Dataset records:
(* ===== verification/LedgerViewFacts.v ===== *)
(** * Ledgers as views: the laws

    A ledger whose state tree is well-formed and whose items are ledger entries keeps the laws of
    the interfaces: it stands for the map of the entries its items are read as.  Sandboxes over
    open views over a ledger then come down to its tree. *)
From S2P Require Import Prelude Digits Serializer SField Formats Number Amounts NodeID STTypesFacts STObject STObjectFacts STAccess STAccessFacts Timing LedgerHeader.
From S2P Require Import ShaMap ShaMapFacts ShaMapSpec ShaMapIter Views StateTables StateTablesFacts ApplyViewFacts ViewSpec LedgerView.

Section Laws.
Context (sha512Half : list Z -> Z) (mode : RoundingMode) (scale : MantissaScale) (fixCleanup : bool).
(** The items that are ever in the tree: the digest does not collide on their leaves. *)
Context (universe : list SHAMapItem) (differ : leavesDiffer sha512Half TnAccountState universe).

Abbreviation makeSLE := (Ledger.makeSLE mode scale).

Definition entryOf (x : SHAMapItem) : option SLE := match makeSLE x with Ret e => Some e | _ => None end.

Definition ledgerMap (l : Ledger) : gmap Z SLE := omap entryOf (contents (stateMap_ l)).

Definition ledgerOk (l : Ledger) : Prop :=
  wfRoot TnAccountState (stateMap_ l) /\
  forall x, x ∈ items (stateMap_ l) -> x ∈ universe /\ item_key x <> 0 /\ exists e, makeSLE x = Ret e.

(** An entry that is written and read back as it is *)
Definition ledgerStorable (e : SLE) : Prop :=
  exists bytes, addObject true (v_ (sleObject e)) [] = Ret bytes /\
    let item := {| item_key := key_ e; item_data := bytes |} in makeSLE item = Ret e /\ item ∈ universe.

Lemma makeSLE_key x e : makeSLE x = Ret e -> key_ e = item_key x.
Proof.
  unfold Ledger.makeSLE, parseSLE, gbind. destruct (setObject mode scale false (newIter (item_data x))) as [[r| | | | |] it]; try done.
  unfold glift, setSLEType. cbn [fst]. destruct (getFieldU16 _ _) as [ty| | | | |]; cbn [obind]; try done.
  destruct (findByType LedgerFormats ty) as [t|]; try done. destruct (applyTemplate _ _); cbn [obind]; try done. by intros [= <-].
Qed.

Lemma ledger_lookup l k : ledgerOk l ->
  match contents (stateMap_ l) !! k with
  | Some x => item_key x = k /\ k <> 0 /\ isKey k /\ exists e, makeSLE x = Ret e /\ ledgerMap l !! k = Some e
  | None => ledgerMap l !! k = None
  end.
Proof.
  intros [Hr Hx]. unfold ledgerMap. rewrite lookup_omap. destruct (contents (stateMap_ l) !! k) as [x|] eqn:E; [|done].
  apply (contents_lookup TnAccountState 0 0) in E as [Hin <-]; [|done]. destruct (Hx x Hin) as (_ & Hz & e & He). split; [done|]. split; [done|].
  split; [by apply (items_prefix _ _ _ _ _ Hr)|]. exists e. cbn. unfold entryOf. by rewrite He.
Qed.

Lemma ledger_keyed l : ledgerOk l -> keyed_ (ledgerMap l).
Proof.
  intros Hok k e He. pose proof (ledger_lookup l k Hok) as Hl. destruct (contents (stateMap_ l) !! k) as [x|]; [|congruence].
  destruct Hl as (Hk & Hz & Hkey & e' & Hm & E). assert (e' = e) as -> by congruence. apply makeSLE_key in Hm. split_and!; congruence || done.
Qed.

Lemma peek_contents l k : ledgerOk l -> isKey k -> peekItem (stateMap_ l) k = Done (contents (stateMap_ l) !! k).
Proof.
  intros [Hr _] Hk. destruct (findKey_spec TnAccountState (stateMap_ l) k Hr Hk) as (r & E & Hs). unfold peekItem. rewrite E. cbn [mbind_]. f_equal.
  destruct r as [[t x]|]; cbn [option_map]; symmetry.
  - destruct (proj1 (Hs _) eq_refl) as (_ & Hx & Ex). by apply (contents_lookup TnAccountState 0 0).
  - apply (contents_none TnAccountState 0 0); [done|]. intros (x & Hx & Ex). assert (None = Some (TnAccountState, x)) by (by apply Hs). done.
Qed.

Lemma has_contents l k : ledgerOk l -> isKey k -> hasItem (stateMap_ l) k = Done (bool_decide (is_Some (contents (stateMap_ l) !! k))).
Proof.
  intros Hok Hk. pose proof (peek_contents l k Hok Hk) as E. unfold peekItem in E. unfold hasItem.
  destruct (findKey (stateMap_ l) k) as [r| | |]; cbn in *; try done. injection E as <-. f_equal. by destruct r.
Qed.

Lemma upper_contents l key : ledgerOk l -> isKey key ->
  exists st x, upperBound (stateMap_ l) key = Done (st, x) /\
    match x with
    | Some x => key < item_key x /\ contents (stateMap_ l) !! item_key x = Some x /\
                forall k, key < k -> is_Some (contents (stateMap_ l) !! k) -> item_key x <= k
    | None => forall k, key < k -> contents (stateMap_ l) !! k = None
    end.
Proof.
  intros [Hr _] Hk. destruct (boundHelper_spec TnAccountState (stateMap_ l) First key Hr Hk) as [st E]. exists st. eexists. split; [exact E|].
  cbn [dItems]. pose proof (items_sorted _ _ _ _ Hr) as Hs.
  assert (forall k x, contents (stateMap_ l) !! k = Some x <-> x ∈ items (stateMap_ l) /\ item_key x = k) as Hc by (intros; by apply (contents_lookup TnAccountState 0 0)).
  clear E Hr. revert Hs Hc. generalize (contents (stateMap_ l)). generalize (items (stateMap_ l)). clear. intros its m Hs Hc.
  assert (forall k x, m !! k = Some x -> key < k -> x ∈ filter (past First key) its) as Hin.
  { intros k x [Hx <-]%Hc Hlt. apply list_elem_of_filter. done. }
  assert (StronglySorted keyLt (filter (past First key) its)) as Hs'.
  { clear Hc Hin. induction Hs as [|x l Hs IH Hx]; [constructor|]. rewrite filter_cons. case_decide; [|done]. constructor; [done|].
    rewrite Forall_forall in *. intros y [_ Hy]%list_elem_of_filter. by apply Hx. }
  assert (forall x, x ∈ filter (past First key) its -> key < item_key x /\ x ∈ its) as Hp by (intros x [? ?]%list_elem_of_filter; done).
  destruct (filter (past First key) its) as [|x r]; cbn [head].
  - intros k Hlt. destruct (m !! k) as [x|] eqn:E; [|done]. by apply Hin, elem_of_nil in E.
  - destruct (Hp x ltac:(left)) as [Hlt Hx]. split; [done|]. split; [by apply Hc|]. intros k Hk [y Hy]. pose proof (proj1 (Hc _ _) Hy) as [_ <-].
    apply Hin in Hy; [|done]. apply elem_of_cons in Hy as [->|Hy]; [lia|]. apply StronglySorted_inv in Hs' as [_ Hs']. rewrite Forall_forall in Hs'.
    specialize (Hs' y Hy). unfold keyLt in Hs'. lia.
Qed.

#[refine] Definition Ledger_laws : @ReadLaws Ledger (Ledger_read mode scale) := {|
  viewOk := ledgerOk;
  viewMap := ledgerMap;
|}.
Proof.
  - apply ledger_keyed.
  - intros l k Hok Hk. cbn. unfold Ledger.read. pose proof (ledger_lookup l (kl_key k) Hok) as Hl. rewrite (peek_contents l _ Hok Hk). cbn.
    destruct (Z.eqb_spec (kl_key k) 0) as [E|E].
    + destruct (contents (stateMap_ l) !! kl_key k) as [x|]; [by destruct Hl as (_ & ? & _)|]. by rewrite Hl.
    + destruct (contents (stateMap_ l) !! kl_key k) as [x|]; [|by rewrite Hl]. destruct Hl as (_ & _ & _ & e & -> & ->). cbn. unfold checked. by destruct (keyletCheck k e).
  - intros l k Hok Hk. cbn. unfold Ledger.exists_. rewrite (has_contents l _ Hok Hk). cbn. eexists. split; [done|]. pose proof (ledger_lookup l (kl_key k) Hok) as Hl.
    destruct (contents (stateMap_ l) !! kl_key k) as [x|]; [destruct Hl as (_ & _ & _ & e & _ & ->); by split|]. rewrite Hl. split; [done|]. by intros [? ?].
  - intros l key last Hok Hk. cbn. unfold Ledger.succ. destruct (upper_contents l key Hok Hk) as (st & x & -> & Hx). cbn.
    assert (forall k, is_Some (ledgerMap l !! k) <-> is_Some (contents (stateMap_ l) !! k)) as Hsome.
    { intros k. pose proof (ledger_lookup l k Hok) as Hl. destruct (contents (stateMap_ l) !! k) as [y|]; [destruct Hl as (_ & _ & _ & e & _ & ->); by split|]. by rewrite Hl. }
    destruct x as [x|]; eexists; (split; [done|]).
    + destruct Hx as (H1 & H2 & H3). assert (is_Some (ledgerMap l !! item_key x)) as H4 by (apply Hsome; by eexists).
      destruct last as [la|]; [destruct (Z.leb_spec la (item_key x))|]; cbn.
      * intros k Hlt Hk'%Hsome. exists la. split; [done|]. specialize (H3 k Hlt Hk'). lia.
      * split; [done|]. split; [done|]. split; [by intros ? [= <-]|]. intros k Hlt Hk'%Hsome. by apply H3.
      * split; [done|]. split; [done|]. split; [done|]. intros k Hlt Hk'%Hsome. by apply H3.
    + cbn. intros k Hlt Hk'%Hsome. rewrite (Hx k Hlt) in Hk'. by destruct Hk'.
Defined.

Lemma ledger_op l op : ledgerOk l -> isKey (opKey op) ->
  (forall x, x ∈ opItems op -> x ∈ universe /\ item_key x <> 0 /\ exists e, makeSLE x = Ret e) ->
  exists a root, runOp sha512Half TnAccountState (stateMap_ l) op = Done (a, root) /\
    specOp (contents (stateMap_ l)) op = (a, contents root) /\ ledgerOk (Ledger.withState l root).
Proof.
  intros [Hr Hx] Hk Hop. destruct (runOp_refines sha512Half TnAccountState (stateMap_ l) op) as (a & root & E & Hr' & Es); try done.
  { intros x y Hx' Hy'. apply differ; [apply elem_of_app in Hx' as [Hx'|Hx']|apply elem_of_app in Hy' as [Hy'|Hy']]; first [by apply Hx|by apply Hop]. }
  exists a, root. split; [done|]. split; [done|]. split; [done|]. intros x Hin.
  apply (specOp_items TnAccountState _ _ _ _ Hr Hr' Es) in Hin. apply elem_of_app in Hin as [Hin|Hin]; auto.
Qed.

Lemma ledgerMap_put l root x e : makeSLE x = Ret e -> contents root = <[item_key x := x]> (contents (stateMap_ l)) ->
  ledgerMap (Ledger.withState l root) = <[item_key x := e]> (ledgerMap l).
Proof. intros He E. unfold ledgerMap. cbn [stateMap_ Ledger.withState]. rewrite E. apply omap_insert_Some. unfold entryOf. by rewrite He. Qed.

Lemma ledger_isSome l k : ledgerOk l -> is_Some (ledgerMap l !! k) -> is_Some (contents (stateMap_ l) !! k) /\ isKey k /\ k <> 0.
Proof.
  intros Hok Hs. pose proof (ledger_lookup l k Hok) as Hl. destruct (contents (stateMap_ l) !! k) as [x|]; [|rewrite Hl in Hs; by destruct Hs].
  split; [by eexists|]. by destruct Hl as (_ & ? & ? & _).
Qed.

#[refine] Definition Ledger_rawLaws : @RawLaws Ledger (Ledger_read mode scale) Ledger_laws (Ledger_raw sha512Half fixCleanup) :=
  @Build_RawLaws Ledger (Ledger_read mode scale) Ledger_laws (Ledger_raw sha512Half fixCleanup) ledgerStorable _ _ _ _.
Proof.
  - intros l e Hok Hs. destruct (ledger_isSome l _ Hok Hs) as ([x Hx] & Hk & _). cbn. unfold Ledger.rawErase.
    destruct (ledger_op l (OpDelete (key_ e)) Hok Hk) as (a & root & E & Es & Hok'); [intros y []%elem_of_nil|].
    cbn in E, Es. rewrite Hx in Es. destruct (delItem (stateMap_ l) (key_ e)) as [[d r]| | |]; cbn in E; try done.
    injection E as <- <-. injection Es as <- Ec. cbn. eexists. split; [done|]. split; [done|].
    unfold ledgerMap. cbn [stateMap_ Ledger.withState]. rewrite <-Ec. apply omap_delete.
  - intros l e Hok Hk Hz Hs (bytes & Eb & Em & Hu). cbn. unfold Ledger.rawInsert. rewrite Eb. cbn [obind].
    destruct (ledger_op l (OpAdd {| item_key := key_ e; item_data := bytes |}) Hok Hk) as (a & root & E & Es & Hok').
    { intros y ->%list_elem_of_singleton. by eauto. }
    pose proof (ledger_lookup l (key_ e) Hok) as Hl. cbn in E, Es. destruct (contents (stateMap_ l) !! key_ e) as [x|]; [destruct Hl as (_ & _ & _ & ? & _ & ?); cbn in Hs; congruence|].
    unfold addItem in E. destruct (addGiveItem _ _ _) as [[d r]| | |]; cbn in E; try done.
    injection E as <- <-. injection Es as <- Ec. cbn. eexists. split; [done|]. split; [done|]. by apply (ledgerMap_put _ _ {| item_key := key_ e; item_data := bytes |}).
  - intros l e Hok Hs (bytes & Eb & Em & Hu). destruct (ledger_isSome l _ Hok Hs) as ([x Hx] & Hk & Hz). cbn. unfold Ledger.rawReplace. rewrite Eb. cbn [obind].
    destruct (ledger_op l (OpUpdate {| item_key := key_ e; item_data := bytes |}) Hok Hk) as (a & root & E & Es & Hok').
    { intros y ->%list_elem_of_singleton. by eauto. }
    cbn in E, Es. rewrite Hx in Es. destruct (updateGiveItem _ _ _ _) as [[d r]| | |]; cbn in E; try done.
    injection E as <- <-. injection Es as <- Ec. cbn. eexists. split; [done|]. split; [done|]. by apply (ledgerMap_put _ _ {| item_key := key_ e; item_data := bytes |}).
  - intros l fee l' Hok. cbn. unfold Ledger.rawDestroyXRP. destruct (checkedSub _ _); [|by destruct fixCleanup]. by intros [= <-].
Defined.
End Laws.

Exercise aim >> From the entries above, extract only the lines running from the one containing "Lemma ledgerMap_put l" through the one containing "Proof. intros He", inclusive.

Output >>
Lemma ledgerMap_put l root x e : makeSLE x = Ret e -> contents root = <[item_key x := x]> (contents (stateMap_ l)) ->
  ledgerMap (Ledger.withState l root) = <[item_key x := e]> (ledgerMap l).
Proof. intros He E. unfold ledgerMap. cbn [stateMap_ Ledger.withState]. rewrite E. apply omap_insert_Some. unfold entryOf. by rewrite He. Qed.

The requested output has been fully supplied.